Современная вест-индская новелла | страница 53



— Эти огромные хижины называются небоскребами, — объясняет ему прелестная проводница.

«С таким же успехом их можно назвать хижинами оборотней», — думает тень Альсендора Дьевея.

— А это «Эмпайр стейт билдинг», самая высокая хижина в мире!

«Неправда, — думает тень. — Дом моего негра на Гаити был куда выше».

— Видите те освещенные хижины, рядом с которыми выстроились целые очереди? Это люди хотят попасть в кино, — говорит девушка.

«Еще одна ложь! Трудолюбивая жизнь, которой жил когда-то негр по имени Альсендор Дьевей, — вот что такое настоящее кино. И капли росы, початки маиса, плоды манго, голоса тысяч птиц выстраивались в огромные очереди у дверей этой жизни, и всем не терпелось поскорее доказать ей свое уважение».

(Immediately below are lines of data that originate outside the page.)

(* ===== verification/TextTypes.v ===== *)
(** * Text files: limits, error classes, encodings and metadata
    ([internal/textfile/types.go]). *)
From S2P Require Import Prelude GoStrings.
From Corelib Require Import Floats.SpecFloat.
#[local] Open Scope Z_scope.

(** ** float64

    IEEE 754 binary64 values and the correctly rounded operations, as the
    executable specification of floating point in the core library gives them. *)
Module Float64.
Definition t := spec_float.
Definition of_Z (n : Z) : t := binary_normalize 53 1024 n 0 false.
Definition add : t -> t -> t := SFadd 53 1024.
Definition mul : t -> t -> t := SFmul 53 1024.
Definition div : t -> t -> t := SFdiv 53 1024.
Definition gt (a b : t) : bool := SFltb b a.
(** The literal [n/100]: the nearest double of a two-digit decimal. *)
Definition percent (n : Z) : t := div (of_Z n) (of_Z 100).
End Float64.
#[global] Opaque Float64.of_Z Float64.add Float64.mul Float64.div Float64.gt Float64.percent.

(** ** Limits *)
Definition DefaultMaxInputBytes : Z := Z.shiftl 8 20.
Definition DefaultMaxDecodedBytes : Z := Z.shiftl 16 20.
Definition DefaultMaxEncodedBytes : Z := Z.shiftl 16 20.
Definition DefaultMaxEdits : Z := 128.
Definition DefaultMaxMatches : Z := 10000.
Definition hardMaxBytes : Z := Z.shiftl 64 20.
Definition hardMaxEdits : Z := 4096.
Definition hardMaxMatches : Z := 1000000.

Inductive text_error :=
  | ErrTooLarge
  | ErrBinary
  | ErrInvalidEncoding
  | ErrInvalidOptions
  | ErrNotFound
  | ErrAmbiguousMatch
  | ErrEditConflict
  | ErrTooManyEdits
  | ErrDiffTooComplex.

#[export] Instance text_error_eq_dec : EqDecision text_error.
Proof. solve_decision. Defined.

(** [EncodingUnset] is the empty string a zero [Metadata] holds. *)
Inductive Encoding :=
  | EncodingUnset
  | EncodingUTF8
  | EncodingUTF16LE
  | EncodingUTF16BE
  | EncodingEUCKR
  | EncodingShiftJIS
  | EncodingISO88591.

#[export] Instance Encoding_eq_dec : EqDecision Encoding.
Proof. solve_decision. Defined.

Inductive BOM := BOMNone | BOMUTF8 | BOMUTF16LE | BOMUTF16BE.

#[export] Instance BOM_eq_dec : EqDecision BOM.
Proof. solve_decision. Defined.

Definition BOM_Bytes (b : BOM) : gostring :=
  match b with
  | BOMNone => []
  | BOMUTF8 => [byte_of 0xef; byte_of 0xbb; byte_of 0xbf]
  | BOMUTF16LE => [byte_of 0xff; byte_of 0xfe]
  | BOMUTF16BE => [byte_of 0xfe; byte_of 0xff]
  end.

Inductive NewlineStyle := NewlineNone | NewlineLF | NewlineCRLF | NewlineCR | NewlineMixed.

#[export] Instance NewlineStyle_eq_dec : EqDecision NewlineStyle.
Proof. solve_decision. Defined.

Record Metadata := mkMetadata {
  meta_Encoding : Encoding;
  meta_BOM : BOM;
  meta_NewlineStyle : NewlineStyle;
  meta_DominantNewline : NewlineStyle;
  meta_LFCount : Z;
  meta_CRLFCount : Z;
  meta_CRCount : Z;
  meta_Confidence : Float64.t
}.

Record Limits := mkLimits {
  MaxInputBytes : Z;
  MaxDecodedBytes : Z;
  MaxEncodedBytes : Z;
  MaxEdits : Z;
  MaxMatches : Z
}.

Definition DefaultLimits : Limits :=
  mkLimits DefaultMaxInputBytes DefaultMaxDecodedBytes DefaultMaxEncodedBytes
           DefaultMaxEdits DefaultMaxMatches.

Definition or_default (value default : Z) : Z := if value =? 0 then default else value.

Definition resolveLimits (lim : Limits) : result text_error Limits :=
  let out := mkLimits
    (or_default (MaxInputBytes lim) (MaxInputBytes DefaultLimits))
    (or_default (MaxDecodedBytes lim) (MaxDecodedBytes DefaultLimits))
    (or_default (MaxEncodedBytes lim) (MaxEncodedBytes DefaultLimits))
    (or_default (MaxEdits lim) (MaxEdits DefaultLimits))
    (or_default (MaxMatches lim) (MaxMatches DefaultLimits)) in
  reject (MaxInputBytes out <? 0) || (hardMaxBytes <? MaxInputBytes out) ||
         (MaxDecodedBytes out <? 0) || (hardMaxBytes <? MaxDecodedBytes out) ||
         (MaxEncodedBytes out <? 0) || (hardMaxBytes <? MaxEncodedBytes out) ||
         (MaxEdits out <? 0) || (hardMaxEdits <? MaxEdits out) ||
         (MaxMatches out <? 0) || (hardMaxMatches <? MaxMatches out)
  with ErrInvalidOptions;
  Ok out.

(** What [resolveLimits] guarantees to the rest of the package. *)
Record limits_ok (l : Limits) : Prop := {
  lo_input : 0 < MaxInputBytes l <= hardMaxBytes;
  lo_decoded : 0 < MaxDecodedBytes l <= hardMaxBytes;
  lo_encoded : 0 < MaxEncodedBytes l <= hardMaxBytes;
  lo_edits : 0 < MaxEdits l <= hardMaxEdits;
  lo_matches : 0 < MaxMatches l <= hardMaxMatches
}.

Lemma or_default_nonzero v d : d <> 0 -> or_default v d <> 0.
Proof. unfold or_default. destruct (Z.eqb_spec v 0); lia. Qed.

Lemma resolveLimits_ok l l' : resolveLimits l = Ok l' -> limits_ok l'.
Proof.
  unfold resolveLimits. intros H. inv_ok. bool_props.
  cbn [MaxInputBytes MaxDecodedBytes MaxEncodedBytes MaxEdits MaxMatches] in *.
  split; cbn [MaxInputBytes MaxDecodedBytes MaxEncodedBytes MaxEdits MaxMatches DefaultLimits] in *;
  match goal with |- context [or_default ?v ?d] =>
    pose proof (or_default_nonzero v d ltac:(vm_compute; discriminate)) end; lia.
Qed.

— Дорога, идущая под землей, — это метро.

«Ну и иди туда, сестрица Дороти, — думает тень. — Ведь метро и есть, верно, та самая тропа, по которой утащили моего негра».

— Вот мы и на берегу Гудзона! — восклицает мисс Дороти Смит.

«Лучше скажите — у ворот ада».

— А вот наконец знаменитая статуя Свободы! — В голосе девушки звучит восторг.

«У нее в животе спрятали моего дорогого негра», — отдается эхом в сознании Альсендора Дьевея.

Мисс Смит вынуждена позвать полисмена, чтобы тот помог усмирить ее спутника, который решил во что бы то ни стало освободить из чрева Свободы свою украденную кожу.

* * *

Возвращение Альсендора на Гаити ничего не изменило в его трагической судьбе. На аэродроме его встречали сотни людей. От него ожидали рассказов о нью-йоркских впечатлениях, о том приеме, какой оказали ему его новые соплеменники, белые американцы, о том, как отнеслись к нему его бывшие соплеменники, негры Гарлема. «Но мне совершенно не о чем рассказать!» — закричал Ти-Дор. В Нью-Йорке он не смотрел ни на белых, ни на черных. Все это время его единственной заботой было разыскать и вернуть того негра, который родился на острове Тортю. И когда после долгих поисков однажды вечером он обнаружил наконец, где спрятали этого негра, на Альсендора набросился полицейский, и с тех пор его лишили воскресных прогулок. Можно сказать, что он и не был в Нью-Йорке. Это слово не вызывало в его памяти никаких образов.

— Но все же какое заключение дали нью-йоркские врачи? — настаивал репортер из «Гаити журналь»).

— Врачи забавлялись игрой в мои кровяные шарики — вот что делали тамошние врачи.

Всех развеселил этот ответ, все решили, что этот Альсендор Дьевей себе на уме, остроумный и лукавый негр. Кто-то даже крикнул, что Дьевей — гаитянский Бернард Шоу. С таким же успехом можно было крикнуть, что он английский король. Ничто теперь не имело для него веса: испортились весы его жизни. Красивые девушки просили у него автограф. Или в крайнем случае пусть нарисует им хоть маленький крестик. А ему так хотелось нарисовать огромный тяжкий крест, который он нес на сердце. Он спешил поскорее уехать из Порт-о-Пренса, где над его несчастьем смеялись так же, как в Нью-Йорке. Правительство предложило ему поселиться в столице, обещало выплачивать пенсию до конца его жизни. Но он отказался. До конца жизни… Он не мог представить себе никакой другой жизни, кроме обжитого уюта прежней кожи, той кожи, которая в 1915 году сражалась вместе с ним в рядах како против захватчиков, той кожи, вместе с которой он вернул краски надежды клочку проклятой всеми саванны, той кожи, вместе с которой он зажигал кровь молодых негритянок огненной музыкой своей крови. Он не ощущал вражды к белым людям; расовые предрассудки он считал такими же оборотнями, каких вызывает из-под земли, чтобы разделять и унижать людей, злой унган несправедливости. Он имел зуб всего лишь на одного белого — на того самого, который в сговоре с Исмаэлем Селомом, этим проклятием рода человеческого, проник в кожу Альсендора, пока он спал. Это была кража со взломом, а украденное богатство — мир и покой его жизни, оплодотворенной каждодневным трудом. Теперь его существование было замкнуто в бледный чехол, скроенный не по росту, стеснявший каждое его движение. Вот в каком положении оказался Ти-Дор. А Порт-о-Пренс видел во всем этом лишний повод доставить развлечение своим городским неграм за счет горемычной тени саванн! Нет, в гаитянской столице Дьевей почувствовал себя таким же чужим, такой же неприкаянной тенью, как на берегах так называемого Гудзона!